Cross-examination of an RCMP officer Tuesday dominated the trial of a Riverview man accused of violating New Brunswick's pandemic rules at a grocery store in 2020.
David Robert West is accused of violating the province's Emergency Measures Act by not wearing a mask at the Main Street Superstore in Moncton on Dec. 31, 2020.
West's trial on the grocery store allegation began May 18. West also faces criminal charges that will be the subject of a separate trial at a future date.
Crown prosecutor Logan Landry called a former Superstore employee and the lead RCMP investigator to testify before closing his case.
Tammy Feere was counting customers entering the store. She said a group of four to five "anti-maskers" entered without wearing masks.
"They told me to go f--k off and kept going," Feere said, adding West made the comment.
Feere said another employee pushing carts told the group to put on a mask. She called the store manager and the police were called.
Under cross-examination, Feere said her manager James Walker had told her customers needed to show proof of an exemption. She said she was told proof wasn't required sometime after the incident.

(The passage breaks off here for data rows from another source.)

(* ===== verification/PathRemove.v ===== *)
(** * More on trees of paths: absolute paths and removals

    The path that [path_entry_path] writes with a forced leading slash, and
    the tree that [path_entry_destroy] leaves. *)
From S2P Require Import Prelude CString PathEntry.

Module path_remove.
Import path_entry.

(** ** Absolute paths *)

(** a slash before each name *)
Definition abs_path (h : handle) : bytes := flat_map (cons SLASH) h.

Lemma abs_path_snoc h n : abs_path (h ++ [n]) = abs_path h ++ SLASH :: n.
Proof. unfold abs_path. rewrite flat_map_app. simpl. by rewrite app_nil_r. Qed.

Lemma name_at_sub top h x : sub h top = Some x -> name_at top (rev h) = name x.
Proof. unfold name_at. rewrite rev_involutive. by intros ->. Qed.

Lemma sub_snoc_name top h n x : sub (h ++ [n]) top = Some x -> name x = n.
Proof.
  rewrite sub_app. destruct (sub h top) as [y|]; [|done]. simpl.
  destruct (find_child n (children y)) as [c|] eqn:Ef; [|done]. intros [= <-].
  by eapply find_child_name.
Qed.

Lemma sub_snoc_ok top h n x : wf top -> sub (h ++ [n]) top = Some x -> ok_name n.
Proof.
  intros Hwf Hs. pose proof (sub_snoc_name _ _ _ _ Hs) as Hn. rewrite sub_app in Hs.
  destruct (sub h top) as [y|] eqn:Ey; [|done]. simpl in Hs.
  destruct (find_child n (children y)) as [c|] eqn:Ef; [|done].
  rewrite <-(find_child_name _ _ _ Ef). apply (wf_child_ok y); [by eapply wf_sub|].
  by eapply find_child_in.
Qed.

(** The path of an entry with a forced slash. *)
Lemma relpath_forced top h x b :
  wf top -> name top = [] -> sub h top = Some x -> h <> [] ->
  path_entry_path top (rev h) b (length b) PATH_ENTRY_FORCE_LEADING_SLASH =
  Some (length (abs_path h), store (abs_path h ++ [NUL]) b).
Proof.
  intros Hwf Htop. unfold path_entry_path. revert x.
  induction h as [|n h IH] using rev_ind; intros x Hs Hne; [done|].
  pose proof (name_at_sub _ _ _ Hs) as Hat. rewrite (sub_snoc_name _ _ _ _ Hs) in Hat.
  destruct (sub_snoc_ok _ _ _ _ Hwf Hs) as [Hn _].
  assert (Hy : exists y, sub h top = Some y).
  { rewrite sub_app in Hs. destruct (sub h top) as [y|]; [by exists y|done]. }
  destruct Hy as [y Hy]. rewrite rev_app_distr in Hat |- *. simpl in Hat |- *.
  rewrite (bool_decide_eq_false_2 (name_at top (n :: rev h) = [])) by by rewrite Hat.
  change (forced PATH_ENTRY_FORCE_LEADING_SLASH) with true. cbn [orb].
  rewrite abs_path_snoc. destruct h as [|m h _] using rev_ind.
  - simpl in Hat. unfold at_start. simpl. rewrite (bool_decide_eq_true_2 (name_at top [] = [])) by exact Htop.
    change 0 with (length (@nil ascii)).
    rewrite (put_name_spec top [n] true [] b b); [|by rewrite Hat|apply holds_nil].
    simpl in Hat |- *. by rewrite Hat.
  - pose proof (name_at_sub _ _ _ Hy) as Hat'. rewrite (sub_snoc_name _ _ _ _ Hy) in Hat'.
    destruct (sub_snoc_ok _ _ _ _ Hwf Hy) as [Hm _].
    assert (Hstart : at_start top None (rev (h ++ [m])) = false).
    { unfold at_start. rewrite rev_app_distr in Hat' |- *. simpl in Hat' |- *.
      rewrite (bool_decide_eq_false_2 (name_at top (m :: rev h) = [])) by by rewrite Hat'.
      by rewrite (bool_decide_eq_false_2 (name_at top (m :: rev h) = [])) by by rewrite Hat'. }
    rewrite Hstart, (IH y Hy) by (by destruct h).
    rewrite (put_name_spec _ _ true _ _ b); [|by rewrite Hat|apply holds_store].
    rewrite Hat. done.
Qed.

(** ** Removals *)

Lemma find_child_unlink n m l :
  NoDup (name <$> l) -> find_child m (unlink_child n l) = if beq n m then None else find_child m l.
Proof.
  induction l as [|c l IH]; intros Hd; simpl in *; [by destruct (beq n m)|].
  apply NoDup_cons in Hd as [Hc Hd]. destruct (beq (name c) n) eqn:Ec.
  - apply beq_true in Ec. subst n. destruct (beq (name c) m) eqn:Em; [|done].
    apply beq_true in Em. subst m. by apply find_child_None.
  - simpl. rewrite IH by done. destruct (beq (name c) m) eqn:Em, (beq n m) eqn:En; try done.
    apply beq_true in Em, En. apply beq_false in Ec. congruence.
Qed.

Lemma unlink_child_sub n l : sublist (unlink_child n l) l.
Proof.
  induction l as [|c l IH]; simpl; [done|]. destruct (beq (name c) n); by constructor.
Qed.

Lemma wf_unlink n e : wf e -> wf (with_children e (unlink_child n (children e))).
Proof.
  intros [nm f v l Hd Hok Hl]. simpl. pose proof (unlink_child_sub n l) as Hs. constructor.
  - eapply sublist_NoDup; [exact Hd|]. by apply fmap_sublist.
  - rewrite Forall_forall in *. intros c Hc. apply Hok. by eapply sublist_subseteq.
  - rewrite Forall_forall in *. intros c Hc. apply Hl. by eapply sublist_subseteq.
Qed.

(** after the removal of the child [n] of the entry [p] *)
Lemma info_unlink p n k e :
  wf e ->
  info k (alter_at (fun x => with_children x (unlink_child n (children x))) p e) =
  if bool_decide ((p ++ [n]) `prefix_of` k) then None else info k e.
Proof.
  revert k e. induction p as [|m p IH]; intros k e He.
  - simpl. destruct k as [|x k].
    + rewrite bool_decide_eq_false_2; [done|]. intros [j Hj]. done.
    + rewrite !info_cons. cbn [children with_children]. destruct He as [nm f v l Hd _ _].
      cbn [children]. rewrite find_child_unlink by done. destruct (beq n x) eqn:E.
      * apply beq_true in E. subst x. rewrite bool_decide_eq_true_2; [done|]. by exists k.
      * apply beq_false in E. rewrite bool_decide_eq_false_2; [done|]. intros [j [= Hj _]]. congruence.
  - simpl. destruct k as [|x k].
    + rewrite bool_decide_eq_false_2; [done|]. intros [j Hj]. done.
    + rewrite !info_cons. cbn [children with_children]. rewrite find_child_alter.
      2: { intros c Hc. rewrite name_alter_at by done. by eapply find_child_name. }
      destruct (beq m x) eqn:E.
      * apply beq_true in E. subst x. destruct (find_child m (children e)) as [c|] eqn:Ec; simpl.
        -- rewrite IH by (by eapply wf_find_child).
           by rewrite (bool_decide_ext (m :: p ++ [n] `prefix_of` m :: k) (p ++ [n] `prefix_of` k))
             by (split; [apply prefix_cons_inv_2|apply prefix_cons]).
        -- by destruct (bool_decide _).
      * apply beq_false in E. rewrite bool_decide_eq_false_2; [done|]. intros [j [= Hj _]]. congruence.
Qed.

(** Destroying an entry that is not the top of the tree. *)
Lemma destroy_spec top h :
  wf top -> h <> [] ->
  exists top', path_entry_destroy top h = Some top' /\ wf top' /\ name top' = name top /\
    forall k, info k top' = if bool_decide (h `prefix_of` k) then None else info k top.
Proof.
  intros Hwf Hne. destruct h as [|n h _] using rev_ind; [done|].
  unfold path_entry_destroy. rewrite last_snoc, removelast_last. eexists. split; [done|].
  split; [apply wf_alter_at; [done|by apply wf_unlink|done]|].
  split; [by apply name_alter_at|]. intros k. by apply info_unlink.
Qed.

End path_remove.
(* ===== verification/AfmpkgStd.v ===== *)
(** * The standard back end: [src/src/afmpkg/afmpkg-std.c]

    The back end that tells the security manager what the processing of the
    packages decides, and that installs the units. Its composition with the
    processing of [Afmpkg] gives the installation of a request. *)
From Stdlib Require Import Sorted.
From S2P Require Import Prelude CString Permset PathEntry PathVars PathRemove PathType UnitFs Afid UnitText UnitOper.
From S2P Require Import Package Jsonc SecLsm PkgFiles PkgTypes Afmpkg AfmpkgRun.

Module afmpkg_std.
Import sec_lsm afmpkg afmpkg_run.
Import path_vars.
Import package(afmpkg_mode(..), operations, begin_, tagfile, setperm, setplug, setunits, end_).

Section Std.
Context {M Hd : Type} `{Slm M Hd}.
Context (units_root : bytes) (resolves : gmap bytes unit_oper.node -> bytes -> bytes -> bool)
  (put_fails : bytes -> option (option bytes)) (unlink_fails symlink_fails : bytes -> bool).

(** [state_t], with the state of the security manager and the files *)
Record std_state := mk_std {
  std_mode : afmpkg_mode;
  slmhndl : option Hd;
  manager : M;
  disk : unit_oper.world
}.

Definition set_mode (s : std_state) v := mk_std v (slmhndl s) (manager s) (disk s).
Definition set_slmhndl (s : std_state) v := mk_std (std_mode s) v (manager s) (disk s).
Definition set_manager (s : std_state) v := mk_std (std_mode s) (slmhndl s) v (disk s).
Definition set_disk (s : std_state) v := mk_std (std_mode s) (slmhndl s) (manager s) v.

(** ** Units *)

(** [quiet] only changes the log *)
Definition do_uninstall_units (units : list unit_fs.unitdesc) (quiet : bool) (w : unit_oper.world)
  : Z * unit_oper.world :=
  unit_oper.uninstall_loop units_root unlink_fails units 0 w.

Definition uninstall_units (units : list unit_fs.unitdesc) (w : unit_oper.world) : Z * unit_oper.world :=
  do_uninstall_units units false w.

Definition install_units (units : list unit_fs.unitdesc) (w : unit_oper.world) : Z * unit_oper.world :=
  let rc := unit_oper.check_loop units_root resolves units w in
  if (rc <? 0)%Z then (rc, w)
  else
    let '(rc, w) := unit_oper.install_loop units_root put_fails unlink_fails symlink_fails units w in
    if (rc <? 0)%Z then (rc, (do_uninstall_units units true w).2) else (0%Z, w).

(** ** Operations *)

Definition begin (s : std_state) (appid : option bytes) (mode : afmpkg_mode) : std_state * Z :=
  let '(m, h, rc) := sec_lsm_manager_create (manager s) in
  let s := set_manager (match h with Some _ => set_slmhndl s h | None => s end) m in
  let '(s, rc) :=
    if (rc <? 0)%Z then (s, rc)
    else
      match appid with
      | None => (s, rc)
      | Some id =>
          let '(m, rc) := sec_lsm_manager_set_id (manager s) (slmhndl s) id in
          let s := set_manager s m in
          if (rc <? 0)%Z
          then (set_slmhndl (set_manager s (sec_lsm_manager_destroy (manager s) (slmhndl s))) None, rc)
          else (s, rc)
      end in
  (set_mode s (if (rc >=? 0)%Z then mode else Nop), rc).

Definition tagfile (s : std_state) (path : bytes) (type : path_type) : std_state * Z :=
  if (value type <=? value Unset)%Z || (value type >=? count_)%Z then (s, (- EINVAL)%Z)
  else
    let type := if bool_decide (std_mode s = Install) then type else Id in
    let '(m, rc) := sec_lsm_manager_add_path (manager s) (slmhndl s) path (path_type_for_slm (value type)) in
    (set_manager s m, rc).

Definition setperm (s : std_state) (permission : bytes) : std_state * Z :=
  let '(m, rc) := sec_lsm_manager_add_permission (manager s) (slmhndl s) permission in
  (set_manager s m, rc).

Definition setplug (s : std_state) (exportdir importid importdir : bytes) : std_state * Z :=
  let '(m, rc) := sec_lsm_manager_add_plug (manager s) (slmhndl s) exportdir importid importdir in
  (set_manager s m, rc).
(** * ETL_simple: a shallow embedding of [etl_script.py]

    The class [ExtractTransformLoad] reads tabular records from csv, json and
    xml sources into three attributes ([rows], [columns], [common_columns]) and
    writes two reports.  The decoders ([csv.reader], [json.load], [ET.parse])
    and the file writer ([csv.writer]) are library code: a source is modelled
    by what its decoder delivers, a report by the sequence of [writerow]
    calls.  Strings are ASCII strings.  An exception ends the run, the script
    has no handler: a call that raises leaves no state behind. *)

From stdpp Require Import gmap strings list fin_maps pretty sorting.
From Stdlib Require Import ZArith String Ascii.

Local Open Scope string_scope.
Local Open Scope Z_scope.
Local Open Scope list_scope.

(** ** Exceptions and the error monad *)

Inductive exn := IndexError | KeyError | TypeError | ValueError.

Inductive res (A : Type) : Type :=
| Ok (a : A)
| Raise (e : exn).
Arguments Ok {A} a.
Arguments Raise {A} e.

#[global] Instance res_ret : MRet res := fun _ a => Ok a.
#[global] Instance res_bind : MBind res := fun _ _ f x =>
  match x with
  | Ok a => f a
  | Raise e => Raise e
  end.

#[global] Instance res_fmap : FMap res := fun _ _ f x =>
  match x with
  | Ok a => Ok (f a)
  | Raise e => Raise e
  end.

(** A [for] loop whose body may raise: the loop variables are threaded
    through as [s]. *)
Fixpoint foldM {A S : Type} (f : S -> A -> res S) (l : list A) (s : S) : res S :=
  match l with
  | [] => Ok s
  | a :: l' => s' ← f s a; foldM f l' s'
  end.

Definition is_ok {A : Type} (x : res A) : bool :=
  match x with Ok _ => true | Raise _ => false end.

(** ** Python values

    What a row can hold: text, an integer, or [None] (an xml element without
    text, a json [null]).  The other json values (fractions, booleans,
    arrays, objects) are left out. *)

Inductive value :=
| VStr (s : string)
| VInt (z : Z)
| VNone.

#[global] Instance value_eq_dec : EqDecision value.
Proof. solve_decision. Defined.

Provincial court Judge Ronald LeBlanc allowed a supporter of West, Eric St-Amand, to speak on his behalf and carry out cross-examination of witnesses as West doesn't have a lawyer.
St-Amand's cross-examination of RCMP Const. Kamil Kalbarczyk took up most of the day.
Kalbarczyk was among several officers who responded and helped arrest West.
The officer said during cross-examination West didn't have a mask exemption and that another member of the group had one that appeared to be fake.
Later after being read his rights, the officer said West spontaneously told him "wearing a mask is bullshit."
The judge repeatedly cautioned St-Amand to stick to the facts of the case as he asked theoretical questions about police and court procedure. The Crown repeatedly objected to questions he said were vague, irrelevant or legal issues the judge would need to decide.
At one point in the afternoon, St-Amand asked whether people are property and later whether West had been "trespassed."
No statement from accused
St-Amand asked Kalbarczyk why no statements were gathered from West and the group he was with. The officer said other witness statements and store security footage would be enough to prove the charge.
Kalbarczyk asked whether the officer was misinterpreting the law, at which point the Crown objected.
"If you could only get at the point, sir, again you're asking questions that are too vague to answer," the judge said to St-Amand.
After the two witnesses, the Crown closed its case.
St-Amand alleged the store's security footage, played earlier in the trial, was missing some footage and had been edited to remove sections. However, the Crown had already said Superstore had no other footage related to the case.
St-Amand said they intend to call 10 witnesses to testify in West's defence.
The case continues Sept. 13 and 14.
Toward the end of the afternoon, St-Amand said they would need to see paperwork proving Landry, the Crown, was actually a representative of the province's attorney general and that the Queen had delegated authority to Canada's governor general.
The judge rejected those requests.
The trial is among a series of cases involving the same people accused of violating pandemic restrictions in late 2020 and early 2021, slowly moving through provincial court in Moncton.
West and two others from the grocery store case were later arrested at a protest against pandemic restrictions in front of Moncton city hall in January 2021.
His trial, and the trial of Nicholas DeAngelis and Britney Green, related to that incident are also ongoing. At least one judge has suggested in court the rules they allegedly broke may have contravened the Charter of Rights and Freedoms.
DeAngelis and Green are also charged in connection with the Superstore incident, but have yet to stand trial. Both were in court supporting West.